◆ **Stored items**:

(** * er-savepatcher: the save buffer model of [src/savefile.cpp] and the
    command line of [src/arguments.h]

    A shallow embedding of [savepatcher::SaveFile]: the byte buffers are
    [list u8], a thrown [exception] is an [Err] result, the methods that
    mutate [patchedSaveData] are computations in a small state-and-error
    monad, and the two streams of [<fstream>] act on a finite map from
    paths to file contents.  [savepatcher::arguments::ArgumentParser] is
    embedded with its state passed explicitly and the message of a thrown
    exception as a string. *)

From Stdlib Require Import ZArith Lia List Ascii String.
From stdpp Require Import base list strings gmap pretty.
From coqutil Require Import Byte Word.LittleEndianList.
Import ListNotations.

Local Open Scope Z_scope.

(** ** Machine integers *)

Abbreviation u8 := byte.

Definition u64_max : Z := 2 ^ 64.

Definition is_u64 (x : Z) : Prop := 0 <= x < u64_max.

(** The implicit conversion of an unsigned value to [u8] keeps the low
    eight bits. *)
Definition to_u8 (z : Z) : u8 := byte.of_Z z.

#[global] Instance u8_eq_dec : EqDecision u8.
Proof.
  intros a b. destruct (decide (byte.unsigned a = byte.unsigned b)) as [E|E].
  - left. now apply byte.unsigned_inj.
  - right. intros ->. now apply E.
Defined.

(** ** Exceptions and results *)

(** [util.h] has one exception class whose message is formatted at the
    throw site; the constructors are the error kinds the messages fall
    into, each carrying the formatted argument where there is one. *)
Inductive exception : Type :=
| IOError (filename : string)      (* Could not open file '{}' *)
| FormatError (target : string)    (* {} is not a valid Elden Ring save file. *)
| NoOpError (message : string)     (* ... is already correct *)
| NotFound                         (* Could not find active slot index *)
| OutOfRange.                      (* a Section that does not fit the buffer *)

Inductive result (A : Type) : Type :=
| Ok (a : A)
| Err (e : exception).
Arguments Ok {A} a.
Arguments Err {A} e.

Definition result_bind {A B} (m : result A) (k : A -> result B) : result B :=
  match m with
  | Ok a => k a
  | Err e => Err e
  end.

Notation "x <- m ;; k" := (result_bind m (fun x => k))
  (at level 100, m at next level, right associativity).

(** A method that may throw and may mutate the object it runs on: the state
    after a throw is the state at the throw. *)
Definition M (S A : Type) : Type := S -> result A * S.

Definition ret {S A} (a : A) : M S A := fun s => (Ok a, s).
Definition throw {S A} (e : exception) : M S A := fun s => (Err e, s).
Definition get {S} : M S S := fun s => (Ok s, s).
Definition put {S} (s' : S) : M S unit := fun _ => (Ok tt, s').
Definition lift {S A} (r : result A) : M S A := fun s => (r, s).

Definition bind {S A B} (m : M S A) (k : A -> M S B) : M S B :=
  fun s => match m s with
           | (Ok a, s') => k a s'
           | (Err e, s') => (Err e, s')
           end.

Notation "x <~ m ;; k" := (bind m (fun x => k))
  (at level 100, m at next level, right associativity).
Notation "m ;;; k" := (bind m (fun _ => k))
  (at level 100, right associativity).

(** ** Section descriptors *)

(** A (offset, size) range of the save file. *)
Record SectionRange : Type := mkSection {
  sec_offset : nat;
  sec_size : nat
}.

Definition in_section (s : SectionRange) (i : nat) : Prop :=
  (sec_offset s <= i < sec_offset s + sec_size s)%nat.

Definition fits (s : SectionRange) (data : list u8) : Prop :=
  (sec_offset s + sec_size s <= length data)%nat.

#[global] Instance fits_dec s data : Decision (fits s data).
Proof. unfold fits. apply _. Defined.

#[global] Instance in_section_dec s i : Decision (in_section s i).
Proof. unfold in_section. apply _. Defined.

(** Modelled from the spec: [Section::bytesFrom] of [savefile.h], which is
    not among the sources.  The view of [sec_size] bytes that starts at
    [sec_offset]; a range that exceeds the buffer is refused. *)
Definition bytesFrom (s : SectionRange) (data : list u8) : result (list u8) :=
  if decide (fits s data)
  then Ok (take (sec_size s) (drop (sec_offset s) data))
  else Err OutOfRange.

(** Trailing NUL padding of a character field. *)
Definition trim_padding (bytes : list u8) : list u8 :=
  fold_right
    (fun b rest =>
       match rest with
       | [] => if decide (b = Byte.x00) then [] else [b]
       | _ :: _ => b :: rest
       end)
    [] bytes.

(** Modelled from the spec: [Section::charsFrom] of [savefile.h].  The view
    as text, without its trailing padding. *)
Definition charsFrom (s : SectionRange) (data : list u8) : result string :=
  bytes <- bytesFrom s data ;;
  Ok (string_of_list_byte (trim_padding bytes)).

(** Modelled from the spec: [Section::castInteger<T>] of [savefile.h], with
    [width] for [sizeof(T)].  The view read as a little-endian integer of
    [width] bytes. *)
Definition castInteger (width : nat) (s : SectionRange) (data : list u8)
  : result Z :=
  bytes <- bytesFrom s data ;;
  Ok (le_combine bytes mod 2 ^ (8 * Z.of_nat width)).

(** Modelled from the spec: [Section::replace] of [savefile.h].  The bytes
    of [newSection] are copied over the range, in place: element [i] of
    [newSection] lands at index [sec_offset + i], and an index past the end
    of the buffer is not written. *)
Definition replace (s : SectionRange) (data newSection : list u8) : list u8 :=
  list_inserts (sec_offset s) (take (sec_size s) newSection) data.

(** ** Checksum engine ([util.h]) *)

Module MD5.

Definition w32 (z : Z) : Z := z mod 2 ^ 32.

Definition rotl32 (x c : Z) : Z :=
  w32 (Z.lor (Z.shiftl x c) (Z.shiftr x (32 - c))).

Definition not32 (x : Z) : Z := Z.lxor x 0xffffffff.

Definition shifts : list Z :=
  [ 7; 12; 17; 22;  7; 12; 17; 22;  7; 12; 17; 22;  7; 12; 17; 22;
    5;  9; 14; 20;  5;  9; 14; 20;  5;  9; 14; 20;  5;  9; 14; 20;
    4; 11; 16; 23;  4; 11; 16; 23;  4; 11; 16; 23;  4; 11; 16; 23;
    6; 10; 15; 21;  6; 10; 15; 21;  6; 10; 15; 21;  6; 10; 15; 21 ].

(** [floor (2^32 * abs (sin (i + 1)))] for [i] from 0 to 63. *)
Definition sines : list Z :=
  [ 0xd76aa478; 0xe8c7b756; 0x242070db; 0xc1bdceee;
    0xf57c0faf; 0x4787c62a; 0xa8304613; 0xfd469501;
    0x698098d8; 0x8b44f7af; 0xffff5bb1; 0x895cd7be;
    0x6b901122; 0xfd987193; 0xa679438e; 0x49b40821;
    0xf61e2562; 0xc040b340; 0x265e5a51; 0xe9b6c7aa;
    0xd62f105d; 0x02441453; 0xd8a1e681; 0xe7d3fbc8;
    0x21e1cde6; 0xc33707d6; 0xf4d50d87; 0x455a14ed;
    0xa9e3e905; 0xfcefa3f8; 0x676f02d9; 0x8d2a4c8a;
    0xfffa3942; 0x8771f681; 0x6d9d6122; 0xfde5380c;
    0xa4beea44; 0x4bdecfa9; 0xf6bb4b60; 0xbebfbc70;
    0x289b7ec6; 0xeaa127fa; 0xd4ef3085; 0x04881d05;
    0xd9d4d039; 0xe6db99e5; 0x1fa27cf8; 0xc4ac5665;
    0xf4292244; 0x432aff97; 0xab9423a7; 0xfc93a039;
    0x655b59c3; 0x8f0ccc92; 0xffeff47d; 0x85845dd1;
    0x6fa87e4f; 0xfe2ce6e0; 0xa3014314; 0x4e0811a1;
    0xf7537e82; 0xbd3af235; 0x2ad7d2bb; 0xeb86d391 ].

Record state : Type := mkState { sa : Z; sb : Z; sc : Z; sd : Z }.

Definition init : state :=
  mkState 0x67452301 0xefcdab89 0x98badcfe 0x10325476.

(** The message, a single 1 bit, zeros up to 56 modulo 64 bytes, and the
    length in bits as a 64-bit little-endian integer. *)
Definition pad (msg : list u8) : list u8 :=
  let n := length msg in
  msg ++ [Byte.x80] ++ repeat Byte.x00 ((119 - n `mod` 64) `mod` 64)%nat
      ++ le_split 8 (8 * Z.of_nat n).

(** The sixteen little-endian words of block [i]. *)
Definition block_words (padded : list u8) (i : nat) : list Z :=
  map (fun j => le_combine (take 4 (drop (64 * i + 4 * j) padded)))
      (seq 0 16).

Definition round (words : list Z) (st : state) (i : nat) : state :=
  let '(mkState a b c d) := st in
  let f :=
    if (i <? 16)%nat then Z.lor (Z.land b c) (Z.land (not32 b) d)
    else if (i <? 32)%nat then Z.lor (Z.land d b) (Z.land (not32 d) c)
    else if (i <? 48)%nat then Z.lxor b (Z.lxor c d)
    else Z.lxor c (Z.lor b (not32 d)) in
  let g :=
    if (i <? 16)%nat then i
    else if (i <? 32)%nat then ((5 * i + 1) `mod` 16)%nat
    else if (i <? 48)%nat then ((3 * i + 5) `mod` 16)%nat
    else ((7 * i) `mod` 16)%nat in
  let f' := w32 (f + a + nth i sines 0 + nth g words 0) in
  mkState d (w32 (b + rotl32 f' (nth i shifts 0))) b c.

Definition compress (padded : list u8) (st : state) (i : nat) : state :=
  let st' := fold_left (round (block_words padded i)) (seq 0 64) st in
  mkState (w32 (sa st + sa st')) (w32 (sb st + sb st'))
          (w32 (sc st + sc st')) (w32 (sd st + sd st')).
(** C1, at the name [toString]: it is not a key of the math service, yet the
    [in] test accepts it because the service object inherits it from
    [Object.prototype]; the call is rejected with a [TypeError], not with
    the error [Unrecognized method name toString]. *)
Theorem callApiMethodSafe_toString input w :
  (mathService (W:=W)) !! "toString" = None
  ∧ callApiMethodSafe mathService "toString" input w
    = (Rejected (TypeError "Cannot read properties of undefined (reading 'safeParse')"), w)
  ∧ callApiMethodSafe mathService "toString" input w
    ≠ (Rejected (Error "Unrecognized method name toString"), w).
Proof.
  assert (Hrun : callApiMethodSafe mathService "toString" input w
    = (Rejected (TypeError safeParse_of_undefined), w)) by reflexivity.
  split; [reflexivity | split; [exact Hrun |]].
  rewrite Hrun. discriminate.
Qed.

(** C2: when [method] is registered with [spec] and the validator accepts
    [input] with the typed value [data], the call is one run of the
    implementation on [data]: it has the implementation's outcome and
    effect, so it fulfils with [output] when the implementation does, and a
    spy on the service records the single call [(method, data)]. *)
Theorem callApiMethodSafe_success service method spec input data :
  service !! method = Some spec →
  Schema.safeParse (ApiMethodSpec.input spec) input = SafeParseSuccess data →
  (∀ w, callApiMethodSafe service method input w = ApiMethodSpec.method spec data w)
  ∧ (∀ w output w',
       ApiMethodSpec.method spec data w = (Fulfilled output, w') →
       callApiMethodSafe service method input w = (Fulfilled output, w'))
  ∧ (∀ calls w,
       callApiMethodSafe (spyOn service) method input (calls, w)
       = ((ApiMethodSpec.method spec data w).1,
          (calls ++ [(method, data)], (ApiMethodSpec.method spec data w).2))).
Proof.
  intros Hspec Hvalid.
  assert (Hrun : ∀ w, callApiMethodSafe service method input w
                      = ApiMethodSpec.method spec data w).
  { intros w. by rewrite (callApiMethodSafe_registered _ _ _ _ _ Hspec), Hvalid. }
  split; [exact Hrun | split].
  - intros w output w' Hout. by rewrite Hrun.
  - intros calls w. by rewrite (callApiMethodSafe_spyOn _ _ _ _ _ _ Hspec), Hvalid.
Qed.

(** C3: when [method] is registered with [spec] and the validator rejects
    [input] with [error], the call is rejected with the error
    [Validation failed: ] followed by the validator's message, in a world
    left as it was; a spy on the service records no call, and the outcome is
    the same whatever implementation is registered with the validator. *)
Theorem callApiMethodSafe_validation_failed service method spec input error :
  service !! method = Some spec →
  Schema.safeParse (ApiMethodSpec.input spec) input = SafeParseError error →
  (∀ w, callApiMethodSafe service method input w
        = (Rejected (Error ("Validation failed: " +:+ ZodError.message error)), w))
  ∧ (∀ calls w,
       callApiMethodSafe (spyOn service) method input (calls, w)
       = (Rejected (Error ("Validation failed: " +:+ ZodError.message error)),
          (calls, w)))
  ∧ (∀ implementation w,
       callApiMethodSafe
         (<[method := ApiMethodSpec.mk (ApiMethodSpec.input spec) implementation]> service)
         method input w
       = (Rejected (Error ("Validation failed: " +:+ ZodError.message error)), w)).
Proof.
  intros Hspec Hinvalid. split; [| split].
  - intros w. by rewrite (callApiMethodSafe_registered _ _ _ _ _ Hspec), Hinvalid.
  - intros calls w. by rewrite (callApiMethodSafe_spyOn _ _ _ _ _ _ Hspec), Hinvalid.
  - intros implementation w.
    erewrite callApiMethodSafe_registered by apply lookup_insert_eq.
    simpl. by rewrite Hinvalid.
Qed.

(** C7: when the [in] test rejects [method], or [method] is registered and
    its validator rejects [input], every run is rejected with one and the
    same [Error], whatever the world it starts in, and leaves that world as
    it was; so two runs have the same outcome. *)
Theorem callApiMethodSafe_failure_deterministic service method input :
  has_property method service = false
  ∨ (∃ spec error,
       service !! method = Some spec
       ∧ Schema.safeParse (ApiMethodSpec.input spec) input = SafeParseError error) →
  ∃ message,
    (∀ w, callApiMethodSafe service method input w = (Rejected (Error message), w))
    ∧ (∀ w1 w2, (callApiMethodSafe service method input w1).1
                = (callApiMethodSafe service method input w2).1).
Proof.
  intros [Hin | (spec & error & Hspec & Hinvalid)].
  - exists ("Unrecognized method name " +:+ method).
    split; intros; by rewrite !callApiMethodSafe_unrecognized.
  - exists ("Validation failed: " +:+ ZodError.message error).
    split; intros;
      by rewrite !(callApiMethodSafe_registered _ _ _ _ _ Hspec), Hinvalid.
Qed.

(** C8: a call leaves the world as it was, or as the one run of the
    implementation on the validated input left it.  So when the registry is
    itself part of the world (read from it by [registry]) and no registered
    implementation modifies it, the registry after the call is the registry
    before it, whether the call is fulfilled or rejected. *)
Theorem callApiMethodSafe_registry_unchanged (registry : W → ApiService W)
    method input w :
  (∀ name spec data,
     registry w !! name = Some spec →
     registry (ApiMethodSpec.method spec data w).2 = registry w) →
  registry (callApiMethodSafe (registry w) method input w).2 = registry w
  ∧ ((callApiMethodSafe (registry w) method input w).2 = w
     ∨ ∃ spec data,
         registry w !! method = Some spec
         ∧ Schema.safeParse (ApiMethodSpec.input spec) input = SafeParseSuccess data
         ∧ (callApiMethodSafe (registry w) method input w).2
           = (ApiMethodSpec.method spec data w).2).
Proof.
  intros Hpreserved.
  assert (Hframe :
    (callApiMethodSafe (registry w) method input w).2 = w
    ∨ ∃ spec data,
        registry w !! method = Some spec
        ∧ Schema.safeParse (ApiMethodSpec.input spec) input = SafeParseSuccess data
        ∧ (callApiMethodSafe (registry w) method input w).2
          = (ApiMethodSpec.method spec data w).2).
  { destruct (registry w !! method) as [spec|] eqn:Hspec.
    - rewrite (callApiMethodSafe_registered _ _ _ _ _ Hspec).
      destruct (Schema.safeParse _ input) as [data|error] eqn:Hparse.
      + right. by exists spec, data.
      + by left.
    - left. unfold callApiMethodSafe. rewrite Hspec.
      by destruct (negb _). }
  split; [| exact Hframe].
  destruct Hframe as [-> | (spec & data & Hspec & _ & ->)]; [done |].
  by eapply Hpreserved.
Qed.

End outcomes.

(** * The claims about the math service *)

Section scenarios.
Context {W : Type}.
Implicit Types (properties : gmap string JsValue) (a b : number) (w : W).

(** C4: [add] on [{augend: "two", addend: 2}] is rejected with
    [Validation failed: ] and the one issue that [augend] is a string where
    a number is expected; [add] on [{augend: 2}] is rejected with
    [Validation failed: ] and the one issue that [addend] is required. *)
Theorem callApiMethodSafe_add_invalid w :
  callApiMethodSafe mathService "add"
    (JsObject {[ "augend" := JsString "two"; "addend" := JsNumber 2 ]}) w
  = (Rejected (Error ("Validation failed: " +:+ JSON.stringify_issues
       [ZodIssue.invalid_type zpt_number zpt_string ["augend"]
          "Expected number, received string"])), w)
  ∧ callApiMethodSafe mathService "add" (JsObject {[ "augend" := JsNumber 2 ]}) w
  = (Rejected (Error ("Validation failed: " +:+ JSON.stringify_issues
       [ZodIssue.invalid_type zpt_number zpt_undefined ["addend"] "Required"])), w).
Proof. split; reflexivity. Qed.

(** C5: [add] on [{augend: 2, addend: 2}] is fulfilled with [{sum: 4}], and
    the implementation of [add] on [{augend: a, addend: b}] returns
    [{sum: a + b}] for all numbers [a] and [b]. *)
Theorem callApiMethodSafe_add w :
  callApiMethodSafe mathService "add"
    (JsObject {[ "augend" := JsNumber 2; "addend" := JsNumber 2 ]}) w
  = (Fulfilled (JsObject {[ "sum" := JsNumber 4 ]}), w)
  ∧ ∀ a b,
      ApiMethodSpec.method add
        (JsObject {[ "augend" := JsNumber a; "addend" := JsNumber b ]}) w
      = (Fulfilled (JsObject {[ "sum" := JsNumber (a + b) ]}), w).
Proof. split; [reflexivity | intros a b; apply add_method]. Qed.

◆ **Work instruction**:
How many lines in these records hold the string "OutOfRange"? Reply with the number alone.

◆ **Result of the task**:
2